Exercise data:
----------
(* ===== verification/HandshakeProofs.v ===== *)
(** * Properties of the handshake

    Which streams the version/verack exchange accepts, and that two nodes running it
    against each other agree. *)

From S2P Require Import Prelude Wire Hash Transaction Block Params BlockFile Chainstate Node P2P P2PProofs AddrMan Sync PeerTable Peers Connect.

Section Wire.
Context {D : Digests} {DO : DigestsOk D}.

(** ** Reading messages off a stream *)

(** [ms] are the first messages of the stream, [rest] what follows them. *)
Inductive reads (magic : Magic) : bytes -> list Message -> bytes -> Prop :=
  | reads_nil s : reads magic s [] s
  | reads_cons s m s1 ms rest : read_message magic s = Ok (m, s1) -> reads magic s1 ms rest -> reads magic s (m :: ms) rest.

Lemma read_message_shorter magic s m s1 : read_message magic s = Ok (m, s1) -> (length s1 + 24 <= length s)%nat.
Proof.
  unfold read_message. destruct (Nat.ltb_spec (length s) 24); [done|]. destruct (decode_header _ _) as [hd|]; cbn [rbind]; [|done].
  set (tot := (24 + Z.to_nat (mh_length hd))%nat). destruct (Nat.ltb_spec (length s) tot); [done|].
  destruct (verify_checksum _ _); cbn [rbind]; [|done]. destruct (map_err _ _) as [x|]; cbn [rbind]; [|done]. intros [= <- <-]. rewrite length_drop. unfold tot in *. lia.
Qed.

Lemma read_message_frame magic m rest : magic_ok magic -> sendable m -> read_message magic (frame magic m ++ rest) = Ok (m, rest).
Proof.
  intros Hm (Hok & Hc & Hl). pose proof (length_frame magic m Hm) as Hlen. unfold read_message.
  destruct (Nat.ltb_spec (length (frame magic m ++ rest)) 24) as [Hs|_]; [rewrite length_app in Hs; lia|].
  unfold frame at 1. cbv zeta. rewrite <- app_assoc, take_app_eq by (by rewrite length_encode_header).
  rewrite decode_header_encoded by done. cbn [rbind mh_length mh_command]. rewrite Nat2Z.id.
  destruct (Nat.ltb_spec (length (frame magic m ++ rest)) (24 + length (Message_encode m))) as [Hs|_]; [rewrite length_app in Hs; lia|].
  assert (slice (frame magic m ++ rest) 24 (24 + length (Message_encode m)) = Message_encode m) as ->.
  { unfold frame, slice. cbv zeta. rewrite <- app_assoc, drop_app_length' by (by rewrite length_encode_header). apply take_app_eq. lia. }
  unfold verify_checksum. cbn [mh_checksum]. rewrite bool_decide_true by done. cbn [negb rbind].
  rewrite message_decodes by done. cbn [map_err rbind]. by rewrite <- Hlen, drop_app_length.
Qed.
Lemma reads_frames magic ms rest : magic_ok magic -> Forall sendable ms -> reads magic (concat (map (frame magic) ms) ++ rest) ms rest.
Proof.
  intros Hm. induction 1 as [|m ms H1 _ IH]; [constructor|]. cbn [map concat]. rewrite <- app_assoc. econstructor; [by apply read_message_frame|done].
Qed.
Lemma reads_app magic s ms s1 ms' rest : reads magic s ms s1 -> reads magic s1 ms' rest -> reads magic s (ms ++ ms') rest.
Proof. induction 1; [done|]. intros Hr. econstructor; [done|auto]. Qed.

(** ** The loop *)

Definition noise (m : Message) : Prop := match m with MVersion _ | MVerack _ => False | _ => True end.
Definition peer_info (v : Version) : PeerInfo := mkPeerInfo (v_version v) (user_agent v) (start_height v) (v_services v).
(** What is written in answer to the version message. *)
Definition answer (magic : Magic) (is_inbound : bool) (ours : Version) : bytes :=
  (if is_inbound then frame magic (MVersion ours) else []) ++ frame magic (MVerack mkVerack).
Definition acceptable (nonces : gset Z) (v : Version) : Prop := v_nonce v ∉ nonces /\ MIN_PEER_PROTO_VERSION <= v_version v.

Section Loop.
Context (magic : Magic) (nonces : gset Z) (inb : bool) (ours : Version).
Abbreviation loop := (handshake_loop).

Lemma step_noise h m : noise m -> handshake_step magic nonces inb ours h m = Ok (h, []).
Proof. by destruct m. Qed.
Lemma step_version h v : got_version h = false -> acceptable nonces v ->
  handshake_step magic nonces inb ours h (MVersion v) = Ok (mkHandshake (peer_info v) true (got_verack h), answer magic inb ours).
Proof.
  intros E [Hn Hv]. unfold handshake_step. rewrite E, bool_decide_false by done. by rewrite (proj2 (Z.ltb_ge _ _) Hv).
Qed.

(** Waiting for verack: anything but the handshake's own messages is skipped. *)
Lemma loop_verack fuel p : forall s sent r, (length s < fuel)%nat ->
  handshake_loop fuel magic nonces inb ours (mkHandshake p true false) s sent = r ->
  match r with
  | (Ok (q, rest), sent') => q = p /\ sent' = sent /\ exists mid, Forall noise mid /\ reads magic s (mid ++ [MVerack mkVerack]) rest
  | (Err _, _) => True
  end.
Proof.
  induction fuel as [|fuel IH]; intros s sent r Hf <-; [lia|]. cbn [handshake_loop].
  destruct (read_message magic s) as [[m s1]|] eqn:Er; [|done]. pose proof (read_message_shorter _ _ _ _ Er) as Hlt.
  assert (noise m \/ (exists v, m = MVersion v) \/ m = MVerack mkVerack) as [Hm|[[v ->]| ->]] by (destruct m as [| []| | | | | | | | | | | |]; cbn; eauto).
  - rewrite step_noise by done. cbn [got_version got_verack andb]. specialize (IH s1 (sent ++ []) _ ltac:(lia) eq_refl).
    destruct (handshake_loop _ _ _ _ _ _ s1 _) as [[[q rest]|e] sent']; [|done]. rewrite app_nil_r in IH. destruct IH as (-> & -> & mid & Hmid & Hr).
    split_and!; [done..|]. exists (m :: mid). split; [by constructor|]. by econstructor.
  - done.
  - cbn. rewrite app_nil_r. split_and!; [done..|]. exists []. split; [done|]. econstructor; [done|constructor].
Qed.
Lemma loop_verack_reads mid : forall fuel p s sent rest, (length s < fuel)%nat -> Forall noise mid -> reads magic s (mid ++ [MVerack mkVerack]) rest ->
  handshake_loop fuel magic nonces inb ours (mkHandshake p true false) s sent = (Ok (p, rest), sent).
Proof.
  induction mid as [|m mid IH]; intros fuel p s sent rest Hf Hn Hr; inversion Hr as [|? ? s1 ? ? Er Hr1]; subst; (destruct fuel as [|fuel]; [lia|]); cbn [handshake_loop]; rewrite Er.
  - inversion Hr1; subst. cbn. by rewrite app_nil_r.
  - inversion Hn; subst. rewrite step_noise by done. cbn [got_version got_verack andb]. rewrite app_nil_r. apply IH; [|done..].
    pose proof (read_message_shorter _ _ _ _ Er). lia.
Qed.

Lemma loop_version fuel : forall s sent r, (length s < fuel)%nat ->
  handshake_loop fuel magic nonces inb ours handshake_start s sent = r ->
  match r with
  | (Ok (q, rest), sent') => exists pre v mid, Forall noise pre /\ Forall noise mid /\ acceptable nonces v /\
      reads magic s (pre ++ MVersion v :: mid ++ [MVerack mkVerack]) rest /\ q = peer_info v /\ sent' = sent ++ answer magic inb ours
  | (Err _, _) => True
  end.
Proof.
  induction fuel as [|fuel IH]; intros s sent r Hf <-; [lia|]. cbn [handshake_loop].
  destruct (read_message magic s) as [[m s1]|] eqn:Er; [|done]. pose proof (read_message_shorter _ _ _ _ Er) as Hlt.
  assert (noise m \/ (exists v, m = MVersion v) \/ m = MVerack mkVerack) as [Hm|[[v ->]| ->]] by (destruct m as [| []| | | | | | | | | | | |]; cbn; eauto).
  - rewrite step_noise by done. cbn [got_version got_verack handshake_start andb]. specialize (IH s1 (sent ++ []) _ ltac:(lia) eq_refl). fold handshake_start.
    destruct (handshake_loop _ _ _ _ _ _ s1 _) as [[[q rest]|e] sent']; [|done]. rewrite app_nil_r in IH. destruct IH as (pre & v & mid & H1 & H2 & H3 & H4 & H5).
    exists (m :: pre), v, mid. split_and!; [by constructor|done..| | |]; [by econstructor|by destruct H5..].
  - cbn [handshake_step got_version handshake_start]. case_bool_decide as Hn; [done|]. destruct (Z.ltb_spec (v_version v) MIN_PEER_PROTO_VERSION) as [|Hv]; [done|].
    cbn [got_version got_verack andb]. match goal with |- context [handshake_loop fuel _ _ _ _ ?h s1 ?o] => pose proof (loop_verack fuel (peer_info v) s1 o _ ltac:(lia) eq_refl) as Hl end.
    change (mkPeerInfo _ _ _ _) with (peer_info v). destruct (handshake_loop _ _ _ _ _ _ s1 _) as [[[q rest]|e] sent']; [|done]. destruct Hl as (-> & -> & mid & Hmid & Hr).
    exists [], v, mid. split_and!; [constructor|done|done|by econstructor|done|done].
  - done.
Qed.
Lemma loop_version_reads pre v mid : Forall noise pre -> Forall noise mid -> acceptable nonces v ->
  forall fuel s sent rest, (length s < fuel)%nat -> reads magic s (pre ++ MVersion v :: mid ++ [MVerack mkVerack]) rest ->
  handshake_loop fuel magic nonces inb ours handshake_start s sent = (Ok (peer_info v, rest), sent ++ answer magic inb ours).
Proof.
  intros Hpre Hmid Hv. induction Hpre as [|m pre Hm _ IH]; intros fuel s sent rest Hf Hr; inversion Hr as [|? ? s1 ? ? Er Hr1]; subst;
    (destruct fuel as [|fuel]; [lia|]); cbn [handshake_loop]; rewrite Er; pose proof (read_message_shorter _ _ _ _ Er).
  - rewrite step_version by done. cbn [got_version got_verack handshake_start andb]. apply (loop_verack_reads mid); [lia|done..].
  - rewrite step_noise by done. cbn [got_version got_verack handshake_start andb]. rewrite app_nil_r. apply IH; [lia|done].
Qed.
End Loop.

(** C17: The handshake admits a peer exactly when the stream carries a version message
    with a nonce that is not one of this node's own and a protocol version of at least
    31800, then a verack, with only other messages before, between and none of a
    handshake: it then reports what that version message said, has written its own
    version and a verack (an outbound connection the version first), and leaves the
    rest of the stream for the read loop. *)
Theorem handshake_admission (magic : Magic) (nonces : gset Z) (is_inbound : bool) (ours : Version) (stream rest sent : bytes) (info : PeerInfo) :
  handshake_wire magic nonces is_inbound ours stream = (Ok (info, rest), sent) <->
  exists pre v mid, Forall noise pre /\ Forall noise mid /\ v_nonce v ∉ nonces /\ MIN_PEER_PROTO_VERSION <= v_version v /\
    reads magic stream (pre ++ MVersion v :: mid ++ [MVerack mkVerack]) rest /\
    info = peer_info v /\ sent = frame magic (MVersion ours) ++ frame magic (MVerack mkVerack).
Proof.
  unfold handshake_wire. set (o := if is_inbound then [] else frame magic (MVersion ours)).
  assert (o ++ answer magic is_inbound ours = frame magic (MVersion ours) ++ frame magic (MVerack mkVerack)) as Eo by (unfold o, answer; by destruct is_inbound).
  split.
  - intros Hw. pose proof (loop_version magic nonces is_inbound ours (S (length stream)) stream o _ ltac:(lia) Hw) as (pre & v & mid & H1 & H2 & [H3 H4] & H5 & -> & ->).
    exists pre, v, mid. by rewrite Eo.
  - intros (pre & v & mid & H1 & H2 & H3 & H4 & H5 & -> & ->). rewrite <- Eo. by apply (loop_version_reads magic nonces is_inbound ours pre v mid); [..|lia|].
Qed.

(** Two nodes that connect agree: what each writes during the exchange is exactly
    what the other accepts, each learns the other's version, services, agent and
    height, and the bytes behind the handshake stay for the read loops. *)
Lemma handshake_agrees (magic : Magic) (dialler listener : Version) (nonces_d nonces_l : gset Z) (sent_d sent_l after_d after_l : bytes) :
  magic_ok magic -> sendable (MVersion dialler) -> sendable (MVersion listener) ->
  acceptable nonces_d listener -> acceptable nonces_l dialler ->
  sent_d = frame magic (MVersion dialler) ++ frame magic (MVerack mkVerack) ->
  sent_l = frame magic (MVersion listener) ++ frame magic (MVerack mkVerack) ->
  handshake_wire magic nonces_l true listener (sent_d ++ after_d) = (Ok (peer_info dialler, after_d), sent_l) /\
  handshake_wire magic nonces_d false dialler (sent_l ++ after_l) = (Ok (peer_info listener, after_l), sent_d).
Proof.
  intros Hm Hd Hl Ad Al -> ->. assert (sendable (MVerack mkVerack)) as Hv by done.
  assert (forall nonces inb v w rest, sendable (MVersion w) -> acceptable nonces w ->
    handshake_wire magic nonces inb v ((frame magic (MVersion w) ++ frame magic (MVerack mkVerack)) ++ rest) =
    (Ok (peer_info w, rest), frame magic (MVersion v) ++ frame magic (MVerack mkVerack))) as Hgen.
  { intros nonces inb v w rest Hw Ha. unfold handshake_wire. rewrite (loop_version_reads magic nonces inb v [] w [] ltac:(constructor) ltac:(constructor) Ha _ _ _ rest).
    - f_equal. by destruct inb.
    - lia.
    - pose proof (reads_frames magic [MVersion w; MVerack mkVerack] rest Hm) as Hr. cbn [map concat] in Hr. rewrite app_nil_r in Hr. apply Hr. apply Forall_cons; split; [done|]. apply Forall_cons; split; [done|constructor]. }
  split; by apply Hgen.
Qed.
End Wire.

(** ** A concrete handshake *)

Definition demo_version (nonce : Z) : Version := our_version 1700000000 nonce 7 true.
Lemma our_version_ok now nonce height relay : u64_ok nonce -> i32_ok height -> version_ok (our_version now nonce height relay).
Proof.
  intros Hn Hh. unfold version_ok, our_version. cbn [v_version v_services v_timestamp recv_services recv_addr recv_port from_services from_addr from_port v_nonce user_agent start_height].
  assert (array_ok 16 (replicate 16 0)) as Ha by (split; [done|]; by apply Forall_replicate).
  split_and!; try done. apply (wrap_s_range 64); lia.
Qed.
Lemma demo_version_sendable : sendable (MVersion (demo_version 1)) /\ sendable (MVersion (demo_version 2)).
Proof. split; (split; [by apply our_version_ok|split; [done|vm_compute; discriminate]]). Qed.
Lemma handshake_agrees_witness :
  @handshake_wire toy_digests REGTEST {[2]} true (demo_version 2)
    ((@frame toy_digests REGTEST (MVersion (demo_version 1)) ++ @frame toy_digests REGTEST (MVerack mkVerack)) ++ [1; 2; 3])
  = (Ok (peer_info (demo_version 1), [1; 2; 3]), @frame toy_digests REGTEST (MVersion (demo_version 2)) ++ @frame toy_digests REGTEST (MVerack mkVerack)).
Proof.
  apply (@handshake_agrees toy_digests toy_digests_ok REGTEST (demo_version 1) (demo_version 2) {[1]} {[2]} _ _ [1; 2; 3] []);
    [exact demo_magic_ok|apply demo_version_sendable|apply demo_version_sendable|split|split|reflexivity|reflexivity];
    (apply (bool_decide_unpack _); vm_compute; exact Logic.I).
Defined.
----------
Task description: After reading the entries above, state how many lines hold the word "match", with no text besides the number.

Task response: 4